> **Problem to solve**
Look through the data below and extract, unchanged, the lines from the one that contains "c0 <- true *)" to the one that contains "(set_main Returned st)", both included.

### Raw data

(* ===== verification/MrRun.v ===== *)
(** * Running the MapReduce processes (mr/util.go, mr/mr_test.go)

    [runMRchan] starts the coordinator and [n] workers as processes, waits for the
    coordinator, and reports on the channel [c]: a goroutine per worker sends the number
    of the worker when its process has ended, and runMRchan sends [n] when the coordinator
    has.  The processes may write any files while they run; their programs are in MrLab.v.
    A goroutine of the test receives from [c], which has no buffer: that of
    TestCrashWorker starts a worker again, that of TestEarlyExit counts and merges the
    output once (mergeOutput of MrTest.v).  The step relation has runMRchan, the processes
    with their goroutines, and the receiver. *)

From S2P Require Import Prelude MrTest.

Local Open Scope Z_scope.

Module MrRun.

Section run.
(** [n] workers. *)
Context (n : nat).

(** runMRchan *)
Inductive mpc :=
| StartCoord
| Sleeping
| Spawning (i : nat)     (** the loop over the workers *)
| WaitCoord              (** coord.Wait() *)
| SendDone               (** c <- n *)
| Removing               (** os.Remove(sock) *)
| Returned
| Fatal.                 (** log.Fatalf *)

(** The process of the coordinator; [ok] is whether it exited with 0. *)
Inductive cpc := CNone | CRunning | CExited (ok : bool).

(** A worker's process, and its goroutine: cmd.Wait(), c <- i, done. *)
Inductive wpc := Alive | Sending | Sent.

(** The goroutine that receives: none ([c] is nil), or the one of TestCrashWorker or of
    TestEarlyExit. *)
Inductive rpc :=
| NoChan
| CrashRecv              (** w := <-c *)
| CrashStart (w : nat)   (** startWorker(app, w, c, sock) *)
| CrashDone
| EarlyRecv (i : nat)    (** <-c *)
| EarlyMerge             (** mergeOutput("mr-wc-initial.txt"), when i == 0 *)
| EarlySignal            (** c0 <- true *)
| EarlyDone.             (** TestEarlyExit has received from c0 *)

Record run := MkRun {
  main : mpc; coord : cpc; workers : list (nat * wpc); reader : rpc;
  files : MrTest.files     (** what the test sees of the file system *)
}.
Implicit Types st : run.

Definition set_main m st := MkRun m (coord st) (workers st) (reader st) (files st).
Definition set_coord c st := MkRun (main st) c (workers st) (reader st) (files st).
Definition set_worker k i p st := MkRun (main st) (coord st) (<[k := (i, p)]> (workers st)) (reader st) (files st).
Definition set_reader r st := MkRun (main st) (coord st) (workers st) r (files st).
Definition set_files fs st := MkRun (main st) (coord st) (workers st) (reader st) fs.

(** startWorker *)
Definition startWorker (i : nat) st : run :=
  MkRun (main st) (coord st) (workers st ++ [(i, Alive)]) (reader st) (files st).

Inductive runMRchan st : run → Prop :=
| m_coord : main st = StartCoord → runMRchan st (set_main Sleeping (set_coord CRunning st))
| m_sleep : main st = Sleeping → runMRchan st (set_main (Spawning 0) st)
| m_spawn i : main st = Spawning i → (i < n)%nat →
    runMRchan st (set_main (Spawning (S i)) (startWorker i st))
| m_spawned : main st = Spawning n → runMRchan st (set_main WaitCoord st)
| m_wait : main st = WaitCoord → coord st = CExited true →
    runMRchan st (set_main (match reader st with NoChan => Removing | _ => SendDone end) st)
| m_failed : main st = WaitCoord → coord st = CExited false → runMRchan st (set_main Fatal st)
| m_remove : main st = Removing → runMRchan st (set_main Returned st)
| m_nostart i : main st = StartCoord ∨ main st = Spawning i → runMRchan st (set_main Fatal st).

(** The processes write files and end when they like; a worker's goroutine sends if there
    is a channel. *)
Inductive process st : run → Prop :=
| p_write fs : coord st = CRunning ∨ (∃ k i, workers st !! k = Some (i, Alive)) → process st (set_files fs st)
| p_coord ok : coord st = CRunning → process st (set_coord (CExited ok) st)
| p_worker k i : workers st !! k = Some (i, Alive) →
    process st (set_worker k i (match reader st with NoChan => Sent | _ => Sending end) st).

(** What the receiver does with a number. *)
Definition receive (w : nat) (r : rpc) : option rpc :=
  match r with
  | CrashRecv => Some (if decide (w = n) then CrashDone else CrashStart w)
  | EarlyRecv 0 => Some EarlyMerge
  | EarlyRecv (S i) => Some (if decide (S (S i) < n + 1)%nat then EarlyRecv (S (S i)) else EarlySignal)
  | _ => None
  end.

(** A send and a receive meet. *)
Inductive meet st : run → Prop :=
| c_worker k i r : workers st !! k = Some (i, Sending) → receive i (reader st) = Some r →
    meet st (set_reader r (set_worker k i Sent st))
| c_coord r : main st = SendDone → receive n (reader st) = Some r →
    meet st (set_reader r (set_main Removing st)).

Context `{MrTest.Cmds} (tmp : string).

(** mergeOutput("mr-wc-initial.txt") *)
Definition first_look (fs : MrTest.files) : res MrTest.files := MrTest.mergeOutput tmp "mr-wc-initial.txt" fs.

(** The receiver between two receives: startWorker and mergeOutput may end the test;
    TestEarlyExit receives from c0 after runMRchan. *)
Inductive receiver st : run → Prop :=
| r_start w : reader st = CrashStart w → receiver st (set_reader CrashRecv (startWorker w st))
| r_nostart w : reader st = CrashStart w → receiver st (set_main Fatal st)
| r_merge fs : reader st = EarlyMerge → first_look (files st) = Ret fs →
    receiver st (set_reader (if decide (1 < n + 1)%nat then EarlyRecv 1 else EarlySignal) (set_files fs st))
| r_nomerge f : reader st = EarlyMerge → first_look (files st) = Stop f → receiver st (set_main Fatal st)
| r_signal : reader st = EarlySignal → main st = Returned → receiver st (set_reader EarlyDone st).

Inductive step st st' : Prop :=
| s_main : runMRchan st st' → step st st'
| s_process : process st st' → step st st'
| s_meet : meet st st' → step st st'
| s_receiver : receiver st st' → step st st'.

Definition begin (r : rpc) (fs : MrTest.files) : run := MkRun StartCoord CNone [] r fs.
(** runMR: without a channel. *)
Definition runMR (fs : MrTest.files) : run := begin NoChan fs.
End run.
End MrRun.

######

> **Exercise answer**
| EarlySignal            (** c0 <- true *)
| EarlyDone.             (** TestEarlyExit has received from c0 *)

Record run := MkRun {
  main : mpc; coord : cpc; workers : list (nat * wpc); reader : rpc;
  files : MrTest.files     (** what the test sees of the file system *)
}.
Implicit Types st : run.

Definition set_main m st := MkRun m (coord st) (workers st) (reader st) (files st).
Definition set_coord c st := MkRun (main st) c (workers st) (reader st) (files st).
Definition set_worker k i p st := MkRun (main st) (coord st) (<[k := (i, p)]> (workers st)) (reader st) (files st).
Definition set_reader r st := MkRun (main st) (coord st) (workers st) r (files st).
Definition set_files fs st := MkRun (main st) (coord st) (workers st) (reader st) fs.

(** startWorker *)
Definition startWorker (i : nat) st : run :=
  MkRun (main st) (coord st) (workers st ++ [(i, Alive)]) (reader st) (files st).

Inductive runMRchan st : run → Prop :=
| m_coord : main st = StartCoord → runMRchan st (set_main Sleeping (set_coord CRunning st))
| m_sleep : main st = Sleeping → runMRchan st (set_main (Spawning 0) st)
| m_spawn i : main st = Spawning i → (i < n)%nat →
    runMRchan st (set_main (Spawning (S i)) (startWorker i st))
| m_spawned : main st = Spawning n → runMRchan st (set_main WaitCoord st)
| m_wait : main st = WaitCoord → coord st = CExited true →
    runMRchan st (set_main (match reader st with NoChan => Removing | _ => SendDone end) st)
| m_failed : main st = WaitCoord → coord st = CExited false → runMRchan st (set_main Fatal st)
| m_remove : main st = Removing → runMRchan st (set_main Returned st)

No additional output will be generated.